## Description of the task
Check the entries below and say how many lines include the word "stays". No other text is wanted.

=-=-=

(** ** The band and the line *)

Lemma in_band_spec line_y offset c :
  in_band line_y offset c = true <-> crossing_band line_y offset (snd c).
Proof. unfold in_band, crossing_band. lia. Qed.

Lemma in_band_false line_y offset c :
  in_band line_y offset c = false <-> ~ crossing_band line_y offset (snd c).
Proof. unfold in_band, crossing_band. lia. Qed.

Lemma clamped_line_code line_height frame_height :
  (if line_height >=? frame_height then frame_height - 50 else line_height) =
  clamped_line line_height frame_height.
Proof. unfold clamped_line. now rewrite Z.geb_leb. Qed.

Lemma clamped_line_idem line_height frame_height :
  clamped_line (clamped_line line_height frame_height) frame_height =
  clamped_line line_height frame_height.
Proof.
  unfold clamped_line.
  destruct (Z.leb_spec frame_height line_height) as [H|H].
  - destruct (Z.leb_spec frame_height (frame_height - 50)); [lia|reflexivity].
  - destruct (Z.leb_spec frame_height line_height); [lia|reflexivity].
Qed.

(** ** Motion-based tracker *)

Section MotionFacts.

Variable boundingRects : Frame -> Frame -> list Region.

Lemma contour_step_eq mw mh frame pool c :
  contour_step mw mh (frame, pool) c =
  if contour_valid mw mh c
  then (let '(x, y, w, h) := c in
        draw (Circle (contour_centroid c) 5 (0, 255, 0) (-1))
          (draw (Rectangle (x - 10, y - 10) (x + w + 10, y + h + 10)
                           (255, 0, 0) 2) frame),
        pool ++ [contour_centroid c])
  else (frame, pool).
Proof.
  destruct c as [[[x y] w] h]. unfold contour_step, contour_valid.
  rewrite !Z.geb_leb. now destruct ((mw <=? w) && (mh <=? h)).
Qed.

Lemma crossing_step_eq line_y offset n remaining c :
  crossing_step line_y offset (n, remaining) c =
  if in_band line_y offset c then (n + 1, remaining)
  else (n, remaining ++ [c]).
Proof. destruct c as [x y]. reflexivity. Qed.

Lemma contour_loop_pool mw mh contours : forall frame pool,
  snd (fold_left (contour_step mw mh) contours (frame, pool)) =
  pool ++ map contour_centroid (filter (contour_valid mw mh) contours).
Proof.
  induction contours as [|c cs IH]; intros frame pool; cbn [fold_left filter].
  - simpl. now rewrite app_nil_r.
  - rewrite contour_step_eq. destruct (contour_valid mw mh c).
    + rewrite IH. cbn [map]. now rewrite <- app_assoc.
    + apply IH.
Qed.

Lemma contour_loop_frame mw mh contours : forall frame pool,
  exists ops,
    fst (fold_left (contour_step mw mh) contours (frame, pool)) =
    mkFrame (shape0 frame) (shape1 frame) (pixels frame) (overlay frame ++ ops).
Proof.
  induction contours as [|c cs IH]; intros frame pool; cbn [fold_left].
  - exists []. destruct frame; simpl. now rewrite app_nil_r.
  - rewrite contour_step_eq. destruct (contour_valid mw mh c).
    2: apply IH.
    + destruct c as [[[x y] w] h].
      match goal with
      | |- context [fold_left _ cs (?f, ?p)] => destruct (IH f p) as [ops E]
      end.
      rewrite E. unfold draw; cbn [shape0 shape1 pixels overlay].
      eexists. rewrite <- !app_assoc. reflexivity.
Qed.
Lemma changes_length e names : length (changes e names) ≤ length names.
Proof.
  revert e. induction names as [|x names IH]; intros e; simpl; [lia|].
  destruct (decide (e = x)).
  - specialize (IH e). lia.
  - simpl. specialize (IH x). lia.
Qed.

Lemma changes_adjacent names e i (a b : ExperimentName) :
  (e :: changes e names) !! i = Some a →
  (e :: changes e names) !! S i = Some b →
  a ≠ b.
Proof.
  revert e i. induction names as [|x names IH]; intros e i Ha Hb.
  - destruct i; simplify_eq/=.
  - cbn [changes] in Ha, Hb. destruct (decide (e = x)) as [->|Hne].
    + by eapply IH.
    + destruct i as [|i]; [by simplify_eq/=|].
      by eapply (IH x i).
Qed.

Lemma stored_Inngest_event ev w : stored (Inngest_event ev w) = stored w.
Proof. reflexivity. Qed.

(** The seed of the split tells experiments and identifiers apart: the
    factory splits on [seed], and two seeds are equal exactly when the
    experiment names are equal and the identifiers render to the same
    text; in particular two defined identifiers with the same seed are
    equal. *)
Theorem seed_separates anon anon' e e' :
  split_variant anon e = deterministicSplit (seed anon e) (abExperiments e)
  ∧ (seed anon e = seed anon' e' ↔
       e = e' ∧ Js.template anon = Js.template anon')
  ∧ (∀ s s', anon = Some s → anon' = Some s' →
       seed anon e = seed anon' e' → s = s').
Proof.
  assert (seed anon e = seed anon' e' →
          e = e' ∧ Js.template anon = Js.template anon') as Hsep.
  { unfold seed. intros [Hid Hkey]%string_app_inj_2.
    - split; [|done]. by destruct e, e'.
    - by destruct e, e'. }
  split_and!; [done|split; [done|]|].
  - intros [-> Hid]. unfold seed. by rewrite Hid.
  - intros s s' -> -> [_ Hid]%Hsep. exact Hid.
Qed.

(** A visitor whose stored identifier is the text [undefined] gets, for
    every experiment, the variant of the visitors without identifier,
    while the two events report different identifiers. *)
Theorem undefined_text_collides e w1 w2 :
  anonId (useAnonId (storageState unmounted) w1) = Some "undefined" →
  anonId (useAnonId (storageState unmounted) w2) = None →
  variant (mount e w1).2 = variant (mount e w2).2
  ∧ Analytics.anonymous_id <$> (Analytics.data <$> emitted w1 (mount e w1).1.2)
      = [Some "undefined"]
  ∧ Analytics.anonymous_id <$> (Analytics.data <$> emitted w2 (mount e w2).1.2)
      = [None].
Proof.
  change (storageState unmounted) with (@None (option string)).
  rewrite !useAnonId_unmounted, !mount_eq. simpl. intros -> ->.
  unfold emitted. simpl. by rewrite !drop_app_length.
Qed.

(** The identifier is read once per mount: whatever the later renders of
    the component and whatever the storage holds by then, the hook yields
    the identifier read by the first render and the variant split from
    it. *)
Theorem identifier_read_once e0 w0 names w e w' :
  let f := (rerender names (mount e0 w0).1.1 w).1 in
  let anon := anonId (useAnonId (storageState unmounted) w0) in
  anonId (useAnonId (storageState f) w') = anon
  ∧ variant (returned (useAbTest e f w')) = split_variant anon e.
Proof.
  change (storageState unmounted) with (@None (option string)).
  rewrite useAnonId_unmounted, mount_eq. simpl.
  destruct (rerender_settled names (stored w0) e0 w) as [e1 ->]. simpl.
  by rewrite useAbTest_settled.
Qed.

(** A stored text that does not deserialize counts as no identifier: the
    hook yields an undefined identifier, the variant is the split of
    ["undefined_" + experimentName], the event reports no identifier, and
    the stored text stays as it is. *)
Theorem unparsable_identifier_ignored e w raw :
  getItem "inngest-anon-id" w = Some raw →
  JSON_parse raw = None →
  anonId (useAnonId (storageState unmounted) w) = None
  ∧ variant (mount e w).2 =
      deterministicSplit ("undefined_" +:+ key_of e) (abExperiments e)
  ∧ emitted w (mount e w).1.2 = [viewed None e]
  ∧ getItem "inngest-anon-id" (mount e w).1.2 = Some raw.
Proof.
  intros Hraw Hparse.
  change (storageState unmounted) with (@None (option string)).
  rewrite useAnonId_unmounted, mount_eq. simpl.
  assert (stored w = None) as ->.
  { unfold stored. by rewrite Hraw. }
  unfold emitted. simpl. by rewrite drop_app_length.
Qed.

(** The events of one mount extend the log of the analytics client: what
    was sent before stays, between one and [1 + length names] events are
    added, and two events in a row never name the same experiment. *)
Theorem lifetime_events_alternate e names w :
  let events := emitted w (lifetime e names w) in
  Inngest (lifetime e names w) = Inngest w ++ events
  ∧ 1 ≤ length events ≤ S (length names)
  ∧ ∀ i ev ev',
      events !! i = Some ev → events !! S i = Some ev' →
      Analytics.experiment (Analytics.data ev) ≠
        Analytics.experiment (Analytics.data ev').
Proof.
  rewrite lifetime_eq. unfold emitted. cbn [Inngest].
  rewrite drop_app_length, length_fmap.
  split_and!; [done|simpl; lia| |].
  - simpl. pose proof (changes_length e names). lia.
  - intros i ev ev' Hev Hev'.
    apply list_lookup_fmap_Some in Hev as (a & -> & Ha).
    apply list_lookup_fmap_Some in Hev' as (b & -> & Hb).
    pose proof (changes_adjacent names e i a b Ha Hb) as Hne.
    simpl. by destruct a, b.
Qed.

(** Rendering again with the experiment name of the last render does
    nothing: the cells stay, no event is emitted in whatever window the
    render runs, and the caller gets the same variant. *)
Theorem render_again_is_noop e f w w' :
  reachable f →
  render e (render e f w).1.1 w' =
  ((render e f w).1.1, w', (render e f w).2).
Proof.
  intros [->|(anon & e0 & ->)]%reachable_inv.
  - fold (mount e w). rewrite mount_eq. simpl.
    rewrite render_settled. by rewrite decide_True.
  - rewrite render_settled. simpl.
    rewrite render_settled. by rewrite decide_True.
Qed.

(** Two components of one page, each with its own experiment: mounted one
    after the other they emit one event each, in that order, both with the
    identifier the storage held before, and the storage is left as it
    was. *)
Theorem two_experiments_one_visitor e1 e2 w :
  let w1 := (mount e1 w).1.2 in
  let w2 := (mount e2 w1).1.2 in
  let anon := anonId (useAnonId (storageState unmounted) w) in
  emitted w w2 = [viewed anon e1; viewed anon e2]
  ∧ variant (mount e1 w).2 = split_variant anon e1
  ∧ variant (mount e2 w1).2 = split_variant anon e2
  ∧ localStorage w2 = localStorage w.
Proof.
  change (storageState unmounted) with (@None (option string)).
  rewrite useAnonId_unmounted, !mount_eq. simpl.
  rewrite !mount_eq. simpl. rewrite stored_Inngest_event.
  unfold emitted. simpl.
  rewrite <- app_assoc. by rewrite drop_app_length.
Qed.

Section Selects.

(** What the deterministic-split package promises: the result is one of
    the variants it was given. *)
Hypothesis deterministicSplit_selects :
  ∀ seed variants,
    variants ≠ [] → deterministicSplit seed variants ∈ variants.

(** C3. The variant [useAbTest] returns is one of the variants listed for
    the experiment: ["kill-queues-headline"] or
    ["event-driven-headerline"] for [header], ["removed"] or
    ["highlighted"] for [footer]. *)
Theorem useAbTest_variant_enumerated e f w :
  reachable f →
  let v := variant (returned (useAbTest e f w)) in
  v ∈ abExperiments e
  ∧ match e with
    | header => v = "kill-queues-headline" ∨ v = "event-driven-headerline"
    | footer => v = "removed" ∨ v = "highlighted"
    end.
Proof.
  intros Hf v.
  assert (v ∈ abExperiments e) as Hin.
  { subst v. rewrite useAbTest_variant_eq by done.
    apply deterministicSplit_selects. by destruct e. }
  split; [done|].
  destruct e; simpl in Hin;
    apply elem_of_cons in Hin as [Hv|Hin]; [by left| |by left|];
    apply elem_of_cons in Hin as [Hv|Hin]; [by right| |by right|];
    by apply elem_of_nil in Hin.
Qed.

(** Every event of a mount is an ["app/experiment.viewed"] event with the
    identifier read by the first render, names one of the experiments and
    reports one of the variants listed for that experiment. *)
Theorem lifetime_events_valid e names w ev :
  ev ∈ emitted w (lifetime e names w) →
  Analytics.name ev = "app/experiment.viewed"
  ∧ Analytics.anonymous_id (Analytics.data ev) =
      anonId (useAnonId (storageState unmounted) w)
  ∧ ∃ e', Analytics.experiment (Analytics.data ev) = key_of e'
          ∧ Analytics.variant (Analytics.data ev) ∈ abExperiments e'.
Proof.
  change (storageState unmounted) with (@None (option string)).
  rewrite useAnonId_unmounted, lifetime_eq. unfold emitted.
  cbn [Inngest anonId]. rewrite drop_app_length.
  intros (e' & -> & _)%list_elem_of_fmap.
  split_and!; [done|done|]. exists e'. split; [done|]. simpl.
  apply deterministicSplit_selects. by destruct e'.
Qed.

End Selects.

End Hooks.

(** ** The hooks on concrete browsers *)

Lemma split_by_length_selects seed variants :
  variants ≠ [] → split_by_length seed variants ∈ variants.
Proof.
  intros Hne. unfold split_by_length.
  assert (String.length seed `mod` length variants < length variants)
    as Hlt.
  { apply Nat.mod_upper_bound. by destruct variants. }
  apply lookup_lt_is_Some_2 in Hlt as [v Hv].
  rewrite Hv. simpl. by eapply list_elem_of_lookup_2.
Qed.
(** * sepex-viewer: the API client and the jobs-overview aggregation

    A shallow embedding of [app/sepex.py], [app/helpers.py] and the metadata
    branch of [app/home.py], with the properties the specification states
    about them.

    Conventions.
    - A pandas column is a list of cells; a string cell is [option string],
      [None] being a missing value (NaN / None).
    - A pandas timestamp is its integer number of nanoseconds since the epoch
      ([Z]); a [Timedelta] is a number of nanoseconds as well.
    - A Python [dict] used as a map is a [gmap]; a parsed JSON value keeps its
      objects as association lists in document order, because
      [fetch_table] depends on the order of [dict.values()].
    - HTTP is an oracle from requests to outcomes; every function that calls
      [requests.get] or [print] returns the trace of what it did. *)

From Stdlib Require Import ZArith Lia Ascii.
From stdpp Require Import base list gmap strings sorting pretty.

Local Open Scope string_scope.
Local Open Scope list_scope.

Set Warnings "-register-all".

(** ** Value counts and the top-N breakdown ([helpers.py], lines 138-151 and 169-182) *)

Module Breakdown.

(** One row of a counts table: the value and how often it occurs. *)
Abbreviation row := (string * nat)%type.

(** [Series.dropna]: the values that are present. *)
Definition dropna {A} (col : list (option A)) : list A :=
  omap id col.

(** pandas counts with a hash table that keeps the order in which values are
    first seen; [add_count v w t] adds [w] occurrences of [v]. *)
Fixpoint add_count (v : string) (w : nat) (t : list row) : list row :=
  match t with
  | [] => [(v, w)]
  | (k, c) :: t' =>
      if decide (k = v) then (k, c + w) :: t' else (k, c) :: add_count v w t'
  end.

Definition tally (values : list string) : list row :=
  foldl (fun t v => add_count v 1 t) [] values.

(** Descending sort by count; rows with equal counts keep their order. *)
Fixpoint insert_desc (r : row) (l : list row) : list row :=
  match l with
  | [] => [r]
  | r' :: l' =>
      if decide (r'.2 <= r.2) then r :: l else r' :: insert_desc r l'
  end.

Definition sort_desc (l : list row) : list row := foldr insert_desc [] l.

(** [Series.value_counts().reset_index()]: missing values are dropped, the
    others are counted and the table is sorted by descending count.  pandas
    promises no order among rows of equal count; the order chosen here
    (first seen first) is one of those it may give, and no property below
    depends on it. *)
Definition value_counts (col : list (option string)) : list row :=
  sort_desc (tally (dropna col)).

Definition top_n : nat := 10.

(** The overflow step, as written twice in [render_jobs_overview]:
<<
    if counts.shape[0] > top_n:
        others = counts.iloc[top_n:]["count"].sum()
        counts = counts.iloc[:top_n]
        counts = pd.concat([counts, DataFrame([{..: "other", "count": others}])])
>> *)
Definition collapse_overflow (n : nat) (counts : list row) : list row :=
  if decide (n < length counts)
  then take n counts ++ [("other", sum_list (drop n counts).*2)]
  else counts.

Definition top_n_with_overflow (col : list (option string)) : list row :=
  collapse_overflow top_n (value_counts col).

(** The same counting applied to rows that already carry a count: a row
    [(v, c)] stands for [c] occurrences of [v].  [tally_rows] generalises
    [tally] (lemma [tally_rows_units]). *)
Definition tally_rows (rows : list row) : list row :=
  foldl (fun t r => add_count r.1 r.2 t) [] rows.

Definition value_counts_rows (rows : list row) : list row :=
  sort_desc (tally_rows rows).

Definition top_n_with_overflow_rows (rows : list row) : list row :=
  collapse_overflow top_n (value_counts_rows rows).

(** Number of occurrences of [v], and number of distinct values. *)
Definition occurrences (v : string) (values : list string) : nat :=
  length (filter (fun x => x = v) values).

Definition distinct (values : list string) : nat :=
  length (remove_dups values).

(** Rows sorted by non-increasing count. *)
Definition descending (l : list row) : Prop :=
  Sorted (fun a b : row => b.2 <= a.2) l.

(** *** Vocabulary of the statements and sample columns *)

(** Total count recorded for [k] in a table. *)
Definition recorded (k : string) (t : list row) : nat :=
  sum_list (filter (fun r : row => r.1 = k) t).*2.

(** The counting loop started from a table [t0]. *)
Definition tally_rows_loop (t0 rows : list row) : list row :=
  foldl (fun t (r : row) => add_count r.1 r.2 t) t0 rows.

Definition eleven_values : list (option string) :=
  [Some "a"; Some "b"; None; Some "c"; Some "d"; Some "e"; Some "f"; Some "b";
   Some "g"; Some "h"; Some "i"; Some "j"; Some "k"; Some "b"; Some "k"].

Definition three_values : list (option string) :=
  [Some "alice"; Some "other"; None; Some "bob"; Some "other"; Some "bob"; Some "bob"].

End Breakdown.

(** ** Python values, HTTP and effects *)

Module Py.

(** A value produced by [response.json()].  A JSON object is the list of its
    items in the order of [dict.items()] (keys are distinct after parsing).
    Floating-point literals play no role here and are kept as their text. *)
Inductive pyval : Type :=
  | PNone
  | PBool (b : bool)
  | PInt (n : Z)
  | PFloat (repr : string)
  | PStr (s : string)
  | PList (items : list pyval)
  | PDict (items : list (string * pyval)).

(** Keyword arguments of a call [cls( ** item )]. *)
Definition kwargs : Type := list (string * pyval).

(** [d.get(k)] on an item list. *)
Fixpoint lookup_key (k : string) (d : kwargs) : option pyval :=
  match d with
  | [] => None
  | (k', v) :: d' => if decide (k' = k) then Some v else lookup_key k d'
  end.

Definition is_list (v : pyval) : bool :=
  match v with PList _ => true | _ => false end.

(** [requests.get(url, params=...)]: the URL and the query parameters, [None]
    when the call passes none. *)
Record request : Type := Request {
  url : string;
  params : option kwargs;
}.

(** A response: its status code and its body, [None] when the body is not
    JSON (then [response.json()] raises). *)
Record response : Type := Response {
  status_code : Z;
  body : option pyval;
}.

=-=-=

## Output for this exercise
2